Movement Incidental To Associated Crime Insufficient

*Add to CJ 9.50:

It is the prosecution’s theory that ______(name of alleged victim) was moved for the purpose of committing the crime of ______[insert alleged associated crime]. To prove the crime of kidnapping based upon such movement, the prosecution must establish that the movement was more than incidental to the commission of _____(associated crime).

If you have a reasonable doubt whether the movement was more than incidental to the commission of ______(associated crime), you must resolve that doubt in favor of the defendant and return a verdict of not guilty as to the kidnapping charge.

Points and Authorities

“When an ‘associated crime’ is involved there can be no violation of [PC 207] unless the asportation is more than incidental to the commission of that crime.” (In re Earley (75) 14 C3d 122, 122 fn 9 [120 CR 881]; see also People v. Martinez (99) 20 C4th 225, 237 [83 CR2d 533].)

When such incidental movement is a defense theory, the defendant should have the right, on request, to relate that theory to the asportation requirement of the kidnapping charge.


F 9.50f

Jury Must Find That Movement Was For More Than A Very Short Distance

Before Considering Other Factors

*Add to CJ 9.50 as follows:

In deciding whether the movement was substantial in character you must first decide whether or not the movement was for a very short distance. If, considering only the amount of movement, you have a reasonable doubt whether the movement was for more than a very short distance you must resolve that doubt in favor of the defendant and find [him] [her] not guilty.

If all twelve jurors find beyond a reasonable doubt that the movement was for more than a very short distance, then you must decide whether the movement was substantial in character in light of all the circumstances before you may find the defendant guilty of kidnapping.

The circumstances to consider include but are not limited to the actual distance moved, whether the movement increased the risk of harm above that which existed prior to the movement or decreased the likelihood of detection, or increased both the danger inherent in a victim’s foreseeable attempt to escape and the attackers’ enhanced opportunity to commit additional crimes. If an associated crime was involved, the movement also must be more than that which was incidental to the commission of the other crime.

Points and Authorities

People v. Martinez (99) 20 C4th 225, 237 [83 CR2d 533] expressly held that “contextual factors (e.g., increased danger to victim, etc.), whether singly, or in combination, will not suffice to establish asportation if the movement is only a very short distance.” Accordingly, Martinez requires a two-step process by which the jury must first decide whether the movement was for more than a very short distance before considering other factors relating to the movement.

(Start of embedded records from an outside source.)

Lemma for_each_add_file_ok_fs files w w' path :
  for_each (add_file_to_db pdf_load encode decode embed) files w = (Ok tt, w') ->
  fs w' !! path
  = if decide (path ∈ map temp_file_path_of files) then None else fs w !! path.
Proof.
  revert w. induction files as [|f files IH]; intros w; cbn [for_each map].
  - intros [= <-]. case_decide as Hin; [by apply elem_of_nil in Hin|done].
  - unfold bind at 1.
    destruct (add_file_to_db _ _ _ _ f w) as [[[]|e] w1] eqn:Hone; [|done].
    intros Hrest. rewrite (IH _ Hrest).
    rewrite (add_file_to_db_ok_fs _ _ _ Hone).
    destruct (decide (path = temp_file_path_of f)) as [->|Hne].
    + rewrite lookup_delete_eq. clear IH.
      rewrite (decide_True (P := _ ∈ _ :: _)) by left.
      by destruct (decide _).
    + rewrite lookup_delete_ne by done. clear IH.
      destruct (decide (path ∈ map temp_file_path_of files)) as [Hin|Hin].
      * rewrite decide_True; [done|]. by right.
      * rewrite decide_False; [done|]. by intros [?|?]%elem_of_cons.
Qed.

(** When the ingestion of one file raises, whatever the exception, its
    scratch file is still there: every statement that can raise stands
    between the write and the removal. *)
Lemma add_file_to_db_raise_fs file w e w' :
  add_file_to_db pdf_load encode decode embed file w = (Raise e, w') ->
  fs w' !! temp_file_path_of file = Some (getbuffer file).
Proof.
  unfold add_file_to_db, bind at 1 2 3. simpl.
  unfold loader_load at 1. simpl. rewrite lookup_insert_eq.
  destruct (pdf_load _ _) as [data|].
  - set (w1 := set_fs _ _). unfold bind.
    pose proof (db_add_documents_fs
      (create_documents encode decode 100 50 (map page_content data) (map metadata data)) w1) as Hfs.
    destruct (db_add_documents _ _ w1) as [[[]|e'] w2].
    + simpl in Hfs. unfold os_remove. rewrite Hfs. subst w1. simpl.
      by rewrite lookup_insert_eq.
    + intros [= _ <-]. simpl in Hfs. rewrite Hfs. subst w1. simpl.
      by rewrite lookup_insert_eq.
  - intros [= _ <-]. simpl. by rewrite lookup_insert_eq.
Qed.

Lemma db_add_documents_raises chunks w e w' :
  db_add_documents embed chunks w = (Raise e, w') ->
  exists text, e = EmbeddingError text.
Proof.
  revert w. induction chunks as [|c chunks IH]; intros w; cbn [db_add_documents].
  - done.
  - unfold bind at 1, call_embed.
    destruct (embed (page_content c)) as [v|].
    + unfold bind at 1, modify. apply IH.
    + intros [= <- _]. by eexists.
Qed.
Lemma ladder_fold_NoDup (l : list FormatEntry) (acc : object tier_entry) :
  NoDup (obj_keys acc) -> NoDup (obj_keys (fold_left record_format l acc)).
Proof.
  revert acc; induction l as [|x l IH]; simpl; intros acc Hn; [exact Hn|].
  apply IH. rewrite record_format_eq. now apply obj_keys_set_NoDup.
Qed.

Lemma In_videoformats (formats : list FormatEntry) (f : FormatEntry) :
  In f (videoformats formats) <-> In f formats /\ is_video_candidate f = true.
Proof.
  unfold videoformats. rewrite In_sort. apply filter_In.
Qed.

(** Two formats of the 720p tier, the smaller one first. *)
Definition two_720p_formats : list FormatEntry :=
  [ {| format_id := "136"; vcodec := Some "avc1.4d401f"; acodec := Some "none";
       filesize := Some 100; height := Some 720; width := Some 1280 |};
    {| format_id := "247"; vcodec := Some "vp9"; acodec := Some "none";
       filesize := Some 200; height := Some 720; width := Some 1280 |} ].

(** C1 on the code: the ladder has one slot per tier present, and the slot
    of a tier holds a candidate of that tier of the LARGEST filesize: the
    candidates are visited in ascending order of size and each overwrites
    the slot.  The claim, and the comment in the source, ask for the
    smallest; of two 720p formats of 100 and 200 bytes the ladder keeps the
    one of 200. *)
Theorem tier_ladder_keeps_largest (formats : list FormatEntry) :
  NoDup (obj_keys (tier_ladder formats))
  /\ (forall k,
        In k (obj_keys (tier_ladder formats))
        <-> exists f, In f formats /\ is_video_candidate f = true /\ tier_of f = k)
  /\ (forall k e,
        obj_get (tier_ladder formats) k = Some e ->
        exists f,
          In f formats /\ is_video_candidate f = true /\ tier_of f = k
          /\ e = entry_of f
          /\ forall g, In g formats -> is_video_candidate g = true ->
                       tier_of g = k -> size_of g <= size_of f)
  /\ tier_ladder two_720p_formats = [("720p", ("247", 200, 720, Some 1280))].
Proof.
  assert (Hget : forall k e,
    obj_get (tier_ladder formats) k = Some e ->
    exists f,
      In f formats /\ is_video_candidate f = true /\ tier_of f = k
      /\ e = entry_of f
      /\ forall g, In g formats -> is_video_candidate g = true ->
                   tier_of g = k -> size_of g <= size_of f).
  { intros k e H. unfold tier_ladder in H. rewrite ladder_fold_get in H.
    destruct (find (fun f => String.eqb (tier_of f) k) (rev (videoformats formats)))
      as [f|] eqn:F; [|discriminate].
    inversion H; subst e; clear H.
    destruct (last_of_sorted_is_max size_of _ _ _ (sort_sorted size_of _) F)
      as (Hin & Hp & Hmax).
    apply In_videoformats in Hin. destruct Hin as [Hin Hc].
    apply String.eqb_eq in Hp.
    exists f. repeat split; try assumption.
    intros g Hg Hgc Hgk. apply Hmax.
    - apply In_videoformats. now split.
    - now apply String.eqb_eq. }
  split; [|split; [|split; [exact Hget | reflexivity]]].
  - apply ladder_fold_NoDup. constructor.
  - intros k. rewrite obj_get_keys. split.
    + intros [e He]. destruct (Hget k e He) as (f & H1 & H2 & H3 & _).
      now exists f.
    + intros (f & Hin & Hc & Hk).
      unfold tier_ladder. rewrite ladder_fold_get.
      destruct (find (fun f => String.eqb (tier_of f) k) (rev (videoformats formats)))
        as [g|] eqn:F; [now exists (entry_of g)|].
      exfalso.
      assert (Hf : In f (rev (videoformats formats))).
      { rewrite <- in_rev. apply In_videoformats. now split. }
      pose proof (find_none _ _ F f Hf) as Hn. simpl in Hn.
      apply String.eqb_neq in Hn. contradiction.
Qed.

End Ladder.

(** ** Decimal text of integers *)

Section Decimal.

Ltac ascii_cases c := destruct c as [[|] [|] [|] [|] [|] [|] [|] [|]].

Lemma digit_not_special (c : ascii) :
  is_digit c = true ->
  is_space c = false
  /\ Ascii.eqb c "-" = false /\ Ascii.eqb c "+" = false
  /\ Ascii.eqb c "x" = false /\ Ascii.eqb c "X" = false
  /\ Ascii.eqb c "|" = false.
Proof. ascii_cases c; vm_compute; intros H; try discriminate H; repeat split. Qed.

Lemma all_chars_app (p : ascii -> bool) (a b : string) :
  all_chars p (a ++ b) = (all_chars p a && all_chars p b)%bool.
Proof.
  induction a as [|c a IH]; simpl; [reflexivity|].
  now rewrite IH, andb_assoc.
Qed.

Lemma all_chars_impl (p q : ascii -> bool) (s : string) :
  (forall c, p c = true -> q c = true) ->
  all_chars p s = true -> all_chars q s = true.
Proof.
  intros Hpq. induction s as [|c s IH]; simpl; [reflexivity|].
  intros H. apply andb_true_iff in H. destruct H as [Hc Hs].
  now rewrite (Hpq _ Hc), (IH Hs).
Qed.

Lemma string_of_uint_digits (d : Decimal.uint) :
  all_chars is_digit (NilEmpty.string_of_uint d) = true.
Proof. induction d; simpl; auto. Qed.

Lemma read_digits_uint (d : Decimal.uint) (a : Z) :
  read_digits (Some a) (NilEmpty.string_of_uint d) = Some (uint_value a d).
Proof. revert a; induction d; intros a; simpl; auto; apply IHd. Qed.

Lemma read_digits_uint_start (d : Decimal.uint) :
  d <> Decimal.Nil ->
  read_digits None (NilEmpty.string_of_uint d) = Some (uint_value 0 d).
Proof.
  destruct d; intros H; [congruence| ..]; simpl; apply read_digits_uint.
Qed.

Lemma of_uint_acc_value (d : Decimal.uint) (p : positive) :
  Z.pos (Pos.of_uint_acc d p) = uint_value (Z.pos p) d.
Proof.
  revert p; induction d; intros p; cbn [Pos.of_uint_acc uint_value];
    [reflexivity| ..]; rewrite IHd; f_equal; lia.
Qed.

Lemma of_uint_value (d : Decimal.uint) :
  Z.of_N (Pos.of_uint d) = uint_value 0 d.
Proof.
  induction d; cbn [Pos.of_uint uint_value];
    [reflexivity | exact IHd | ..]; exact (of_uint_acc_value d _).
Qed.

Lemma to_uint_value (p : positive) : uint_value 0 (Pos.to_uint p) = Z.pos p.
Proof.
  rewrite <- of_uint_value, DecimalPos.Unsigned.of_to. reflexivity.
Qed.

(** On a non-empty row of digits [parseInt] reads all of it, in base 10. *)
Lemma parseInt_digits (s : string) :
  s <> "" -> all_chars is_digit s = true ->
  parseInt s = read_digits None s
  /\ parseInt (String "-" s) = option_map Z.opp (read_digits None s).
Proof.
  destruct s as [|c s]; [congruence|]. intros _ H.
  simpl in H. apply andb_true_iff in H. destruct H as [Hc Hs].
  destruct (digit_not_special c Hc) as (Sp & Mi & Pl & _).
  assert (R : read_unsigned (String c s) = read_digits None (String c s)).
  { unfold read_unsigned. destruct s as [|c1 s]; [reflexivity|].
    simpl in Hs. apply andb_true_iff in Hs. destruct Hs as [Hc1 _].
    destruct (digit_not_special c1 Hc1) as (_ & _ & _ & Hx & HX & _).
    now rewrite Hx, HX, andb_false_r. }
  split.
  - unfold parseInt. simpl skip_spaces. rewrite Sp, Mi, Pl. exact R.
  - unfold parseInt. simpl skip_spaces.
    change (is_space "-") with false. cbv iota.
    change (Ascii.eqb "-" "-") with true. cbv iota.
    now rewrite R.
Qed.

Lemma to_uint_string_nonempty (p : positive) :
  NilEmpty.string_of_uint (Pos.to_uint p) <> "".
Proof.
  pose proof (DecimalPos.Unsigned.to_uint_nonnil p) as H.
  destruct (Pos.to_uint p); [congruence| ..]; discriminate.
Qed.

Lemma num_to_string_pos (p : positive) :
  num_to_string (Z.pos p) = NilEmpty.string_of_uint (Pos.to_uint p).
Proof.
  unfold num_to_string. simpl.
  pose proof (DecimalPos.Unsigned.to_uint_nonnil p) as H.
  unfold NilZero.string_of_uint. destruct (Pos.to_uint p); [congruence| ..]; reflexivity.
Qed.

Lemma num_to_string_neg (p : positive) :
  num_to_string (Z.neg p) = String "-" (NilEmpty.string_of_uint (Pos.to_uint p)).
Proof.
  unfold num_to_string. simpl.
  pose proof (DecimalPos.Unsigned.to_uint_nonnil p) as H.
  unfold NilZero.string_of_uint. destruct (Pos.to_uint p); [congruence| ..]; reflexivity.
Qed.

(** [parseInt(String(n))] is [n]. *)
Lemma parseInt_num_to_string (n : Z) : parseInt (num_to_string n) = Some n.
Proof.
  destruct n as [|p|p].
  - reflexivity.
  - rewrite num_to_string_pos.
    destruct (parseInt_digits _ (to_uint_string_nonempty p) (string_of_uint_digits _))
      as [-> _].
    rewrite read_digits_uint_start by apply DecimalPos.Unsigned.to_uint_nonnil.
    now rewrite to_uint_value.
  - rewrite num_to_string_neg.
    destruct (parseInt_digits _ (to_uint_string_nonempty p) (string_of_uint_digits _))
      as [_ ->].
    rewrite read_digits_uint_start by apply DecimalPos.Unsigned.to_uint_nonnil.
    now rewrite to_uint_value.
Qed.

Lemma num_to_string_nonempty (n : Z) : num_to_string n <> "".
Proof.
  intros H. pose proof (parseInt_num_to_string n) as P.
  rewrite H in P. discriminate.
Qed.

(** The decimal text of an integer has no ["|"] in it. *)
Lemma num_to_string_bar_free (n : Z) : bar_free (num_to_string n).
Proof.
  unfold bar_free, char_free.
  assert (D : forall s, all_chars is_digit s = true -> all_chars (is_not "|") s = true).
  { intros s. apply all_chars_impl. intros c Hc.
    destruct (digit_not_special c Hc) as (_ & _ & _ & _ & _ & Hb).
    unfold is_not. now rewrite Hb. }
  destruct n as [|p|p].
  - reflexivity.
  - rewrite num_to_string_pos. apply D, string_of_uint_digits.
  - rewrite num_to_string_neg. simpl. apply D, string_of_uint_digits.
Qed.

End Decimal.

(** ** The callback payload *)

Section Payload.
Import CallbackQueryHandler.

Lemma find_sub_cons (pat : string) (c : ascii) (s : string) :
  find_sub pat (String c s) =
    match strip_prefix pat (String c s) with
    | Some rest => Some ("", rest)
    | None =>
        match find_sub pat s with
        | Some (before, after) => Some (String c before, after)
        | None => None
        end
    end.
Proof. reflexivity. Qed.

Lemma strip_prefix_char (x c : ascii) (s : string) :
  strip_prefix (String x "") (String c s) = if Ascii.eqb x c then Some s else None.
Proof. reflexivity. Qed.

Lemma char_free_cons (x c : ascii) (s : string) :
  char_free x (String c s) -> Ascii.eqb x c = false /\ char_free x s.
Proof.
  unfold char_free; cbn [all_chars]. intros H.
  apply andb_true_iff in H. destruct H as [Hc Hs]. split; [|exact Hs].
  unfold is_not in Hc. rewrite Ascii.eqb_sym in Hc.
  now destruct (Ascii.eqb x c).
Qed.

Lemma find_sub_char_None (x : ascii) (s : string) :
  char_free x s -> find_sub (String x "") s = None.
Proof.
  induction s as [|c s IH]; [reflexivity|].
  intros H. apply char_free_cons in H. destruct H as [Hc Hs].
  now rewrite find_sub_cons, strip_prefix_char, Hc, (IH Hs).
Qed.

Lemma find_sub_char_first (x : ascii) (a b : string) :
  char_free x a -> find_sub (String x "") (a ++ String x "" ++ b) = Some (a, b).
Proof.
  induction a as [|c a IH].
  - intros _. simpl. now rewrite Ascii.eqb_refl.
  - intros H. apply char_free_cons in H. destruct H as [Hc Ha].
    change (String c a ++ String x "" ++ b) with (String c (a ++ String x "" ++ b)).
    now rewrite find_sub_cons, strip_prefix_char, Hc, (IH Ha).
Qed.

Lemma find_sub_bar_None (s : string) : bar_free s -> find_sub "|" s = None.
Proof. apply find_sub_char_None. Qed.

Lemma find_sub_bar_first (a b : string) :
  bar_free a -> find_sub "|" (a ++ "|" ++ b) = Some (a, b).
Proof. apply (find_sub_char_first "|"). Qed.

Lemma bar_free_iff (s : string) : bar_free s <-> ~ occurs_in "|" s.
Proof.
  split.
  - intros H (a & b & E). apply find_sub_bar_None in H.
    exact (find_sub_None _ _ H a b E).
  - unfold bar_free, char_free. induction s as [|c s IH]; simpl; [reflexivity|]. intros H.
    apply andb_true_iff. split.
    + unfold is_not. destruct (Ascii.eqb_spec c "|") as [->|]; [|reflexivity].
      exfalso. apply H. now exists "", s.
    + apply IH. intros (a & b & E). apply H.
      exists (String c a), b. now rewrite E.
Qed.

Lemma slength_concat_bar (x : string) (l : list string) :
  (List.length l <= String.length (concat "|" (x :: l)))%nat.
Proof.
  revert x; induction l as [|y l IH]; intros x; [simpl; lia|].
  change (concat "|" (x :: y :: l)) with (x ++ "|" ++ concat "|" (y :: l)).
  rewrite slength_app. specialize (IH y). simpl in *. lia.
Qed.
(** * Vale Notícias front-end: bottom navigation, Places page, Profile page

    A shallow embedding of the three components of the repository
    ([BottomNav], [pages/Places.tsx], [pages/Profile.tsx]) together with a
    contract model of the collaborators they call (auth service, row store,
    query cache, form store), and the properties the specification states
    about them.

    Conventions.
    - A JavaScript value of type [T | null] is an [option T]; a property
      that may also be missing ([T | null | undefined]) is a [js T].
    - A JavaScript object whose keys may be absent (a [Partial<Profile>]
      payload, the values held by the form) is a [gmap string _]: an absent
      key is a lookup that yields [None].
    - An [async] function is a computation in the monad [Async], which
      threads the backend and either returns or throws. *)

From Stdlib Require Import Ascii String.
From stdpp Require Import base option strings list gmap sorting.

Open Scope string_scope.
Open Scope list_scope.
Open Scope stdpp_scope.

Set Warnings "-clear-no-such-hyp".

(** ** JavaScript values *)

Inductive js (A : Type) : Type :=
| undefined
| null
| val (a : A).
Arguments undefined {A}.
Arguments null {A}.
Arguments val {A} a.

#[export] Instance js_eq_dec `{EqDecision A} : EqDecision (js A).
Proof. solve_decision. Defined.

(** [T | null] read back as a value that may also be undefined. *)
Definition of_nullable {A} (o : option A) : js A :=
  match o with
  | Some a => val a
  | None => null
  end.

(** Truthiness of a string: the empty string is falsy. *)
Definition truthy_string (s : string) : bool :=
  negb (String.eqb s "").

(** Truthiness of [string | null]. *)
Definition truthy (v : option string) : bool :=
  match v with
  | Some s => truthy_string s
  | None => false
  end.

(** [cond && <element/>] inside JSX, for a string-valued [cond]: the element
    is rendered when [cond] is truthy, and nothing is rendered otherwise. *)
Definition when_truthy {E} (v : option string) (element : string → E) : list E :=
  match v with
  | Some s => if truthy_string s then [element s] else []
  | None => []
  end.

When the adequacy of the distance is a defense theory, the instruction should relate this theory to the asportation element of the charge. (EC 502; People v. Simon (95) 9 C4th 493, 500-01 [37 CR2d 278] [as to defense theories, the trial court is required to instruct on who has the burden and the nature of that burden]; People v. Adrian (82) 135 CA3d 335, 342 [185 CR 506]; see e.g., CJ 2.92, CJ 4.30, CJ 4.50, CJ 5.15; see also FORECITE PG III(D)&(E).)

Failure to adequately instruct the jury upon matters relating to proof of any element of the charge and/or the prosecution’s burden of proof thereon violates the defendant’s state (Art. I, § 15 and § 16) and federal (6th and 14th Amendments) constitutional rights to trial by jury and due process. [See generally, FORECITE PG VII(C).]

NOTES

See FORECITE F 9.50 n6 for argument that substantial distance is unconstitutionally vague. See FORECITE F 9.50 n2 for argument that any distance less than 90 feet is not a substantial distance as a matter of law.